Models, all wearing masks, paraded around inside the Herno showroom in monogram project spy trenches starring Herno’s hooked ‘H’ logo; silk cashmere puffers or bitter lemon puffers in a new gloss theme.
“After 18 months of sadness and darkness, there’s a need for color… Anyway, the darker the clothes the less sustainability as dark nearly always include chrome,” noted the Herno CEO.
Sustainability evident in nylon made from the 6.6 Amni Soul Eco polyamide yarn, an international exclusive of Herno. A material landfilled in a five-year anaerobic degradation process compared to 50 years for common nylon. Allowing it to decompose into organic matter and biogas to produce energy from waste. Seen in hooded bombers, vests and a parka, all padded with biodegradable down.
Parading before a backdrop featuring the tagline: ‘What if you were wearing clothes that will stay on the planet longer than you?’
Other looks featured padding from recycled feathers taken from old duvets, used in classic car coats and parkas. While a selection of techy mountain boots with an urban twist; thermal soldered puffers and a high-tech minimalist bicycle made for a store window that then “sold like crazy,” explained Marenzi, emphasizing the house’s increasing range.
Herno has attended Pitti since its first edition a half century ago. “Now I am the honorary president,” chuckled Marenzi, who opened his presentation with a discussion with Pitti CEO Raffaello Napoleone.
“Thanks for opening your house in this moment. We believe Pitti Connect has become indispensable,” expounded Napoleone, both gents speaking in Italian.
Quite why the action occasionally shifted to a rooftop and an absurdly amateurish live shoot with two surly models was hard to fathom. But Marenzi revived the momentum with the appearance of Oscar Farinetti, Italy’s green entrepreneur of the moment.
“I am very happy to meet entrepreneurs who fight at this moment. I am inside your space in Green Pea, and if you hear a noise it’s because clients are buying. This is an anti-depression project,” beamed the ebullient Farinetti.
Eataly’s Oscar Farinetti
Born in Alba, the truffle capital of Italy, Farinetti has built Eataly into a huge Italian success story and a global retail phenomena, as anyone who visits their concept spaces in Paris or New York can attest. His new project Green Pea opened in December in Lingotto, site of the giant former Fiat factory, and boasts five floors featuring brands like Zegna, Borbonese and Herno; with a third floor with sustainable beauty lines. The space bristles with 2,000 trees, and includes a roof top club, named Creative Leisure, features a swimming pool with views of the Alps.
“We are living through the emergency of our life. It will take up to 50 years to solve: compatibility between the planet and people. We send too much rubbish into skies and destroy too much the ice. We create too much bad air; and we don’t recycle enough. But, in fact, Italy is quite advanced, since about 50% of our energy is renewable. And we are the world’s best at recycling wood,” opined Farinetti, in a speech boosting Made in Italy.

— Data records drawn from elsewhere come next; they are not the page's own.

(** The temporary file holds the snapshot when it is renamed, and nothing before
    that touches the file. *)
Lemma save_json_law snap f f' r : save_json stringify name snap f = (f', r) →
  match r with Ok _ => json_stored f' = Some snap | Err _ => json_stored f' = Some snap ∨ json_stored f' = json_stored f end.
Proof.
  unfold save_json, json_stored. intros (r0 & H & ->)%on_file_inv. set (tmp := temporaryPath name) in *.
  assert (name ≠ tmp) as Hne by apply not_eq_sym, temporaryPath_ne. unfold mbind, SE_bind in H.
  destruct (mkdirSync (dirname name) f) as [f1 [[]|e]] eqn:E1; pose proof (keeps_view _ _ _ (mkdir_law _ _ _ _ E1 name)) as V1;
    [|injection H as <- <-; right; by rewrite V1].
  destruct (writeFileSync tmp (stringify snap) f1) as [f2 r2] eqn:E2. destruct (write_law _ _ _ _ _ E2) as [K2 W2].
  pose proof (keeps_view _ _ _ (K2 name Hne)) as V2. destruct r2 as [[]|e]; [|injection H as <- <-; right; by rewrite V2, V1].
  specialize (W2 eq_refl). destruct (fsyncSync tmp f2) as [f3 r3] eqn:E3. destruct (sync_law _ _ _ _ E3) as [K3 _].
  pose proof (keeps_view _ _ _ (K3 name)) as V3. destruct r3 as [[]|e]; [|injection H as <- <-; right; by rewrite V3, V2, V1].
  destruct (renameSync tmp name f3) as [f4 r4] eqn:E4. injection H as <- <-. destruct (rename_law _ _ _ _ _ E4 (not_eq_sym Hne)) as [_ K4].
  destruct r4 as [[]|e].
  - destruct K4 as [V4 _]. rewrite V4, (keeps_view _ _ _ (K3 tmp)), W2. apply parse_stringify.
  - destruct K4 as [_ K4]. right. by rewrite (keeps_view _ _ _ K4), V3, V2, V1.
Qed.

Definition json_laws : FeedForkPersistenceLaws (FeedForkPersistence0 := JsonFeedForkPersistence stringify parse name) F FeedFileError.
Proof.
  refine (Build_FeedForkPersistenceLaws F FeedFileError (JsonFeedForkPersistence stringify parse name) json_stored load_json_law _).
  intros snap f. pose proof (save_json_law snap f _ _ (surjective_pairing _)) as Hs. exact Hs.
Defined.
End json_file.

(** On a disk with a cache, whose files are their own text: the registry accepts a record,
    the power goes before the rename reaches the disk, and the next process accepts a fork
    of the record. *)
#[local] Instance cache_files : FileSystem FeedForkSnapshot (CacheDisk FeedForkSnapshot) := cache_disk.
Definition cache_json : FeedForkPersistence (CacheDisk FeedForkSnapshot) FeedFileError := JsonFeedForkPersistence id Some (js "/d/feeds.json").
#[local] Existing Instance cache_json.

Definition cached_world : feed_world (P:=CacheDisk FeedForkSnapshot) := (observe compareStrings sample_A (mkFeedWorld empty_registry [])).1.

Definition rename_lost : CacheDisk FeedForkSnapshot := map_set (js "/d/feeds.json") (Clean None []) (cache_reboot (fw_disk cached_world)).

Lemma rename_lost_crash : crash (fw_disk cached_world) rename_lost.
Proof.
  intros p. unfold rename_lost. rewrite entry_of_set. case_decide as Hp; [|apply cache_reboot_crash].
  subst p. split; [|by eexists]. vm_compute. right. left.
Qed.

Example accepted_record_forgotten :
  (observe compareStrings sample_A (mkFeedWorld empty_registry [])).2 = Ok accepted ∧
  crash (fw_disk cached_world) rename_lost ∧
  (new_FeedForkRegistry (E:=FeedFileError) rename_lost).2 = Ok empty_registry ∧
  (observe compareStrings (sample_record "X" 1 None) (mkFeedWorld empty_registry rename_lost)).2 = Ok accepted.
Proof. split_and!; [vm_compute; reflexivity|apply rename_lost_crash|vm_compute; reflexivity|vm_compute; reflexivity]. Qed.

(** The laws of the file hold on this disk, so the theorems above hold of it. *)
Definition cache_json_laws : FeedForkPersistenceLaws (CacheDisk FeedForkSnapshot) FeedFileError.
Proof.
  apply (json_laws (FileSystem0 := cache_disk) (FileSystemLaws0 := cache_disk_laws) id Some (js "/d/feeds.json")); [done|].
  intros f. cbn. rewrite bool_decide_eq_false. intros H. by apply dec_stable in H.
Defined.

“Sustainability arrives from the word ‘sustain’; from how a piano makes notes last. Thus duration is the key concept. So, we expect that in future there will be guarantees from fashion on how long every product will last. So, for me, there is no greenwashing at Herno,” said Farinetti, standing in a Herno store made of recycled composite chipboard walls.
The mission of Green Pea is defined by its motto, ‘From Beauty to Duty,’ he stressed.
“Designers have a duty to teach the world that they can make beauty in harmony with our world. It’s like what we do with Eataly. If you don’t start from healthy agriculture – you won’t find a healthy dish,” insisted Farinetti.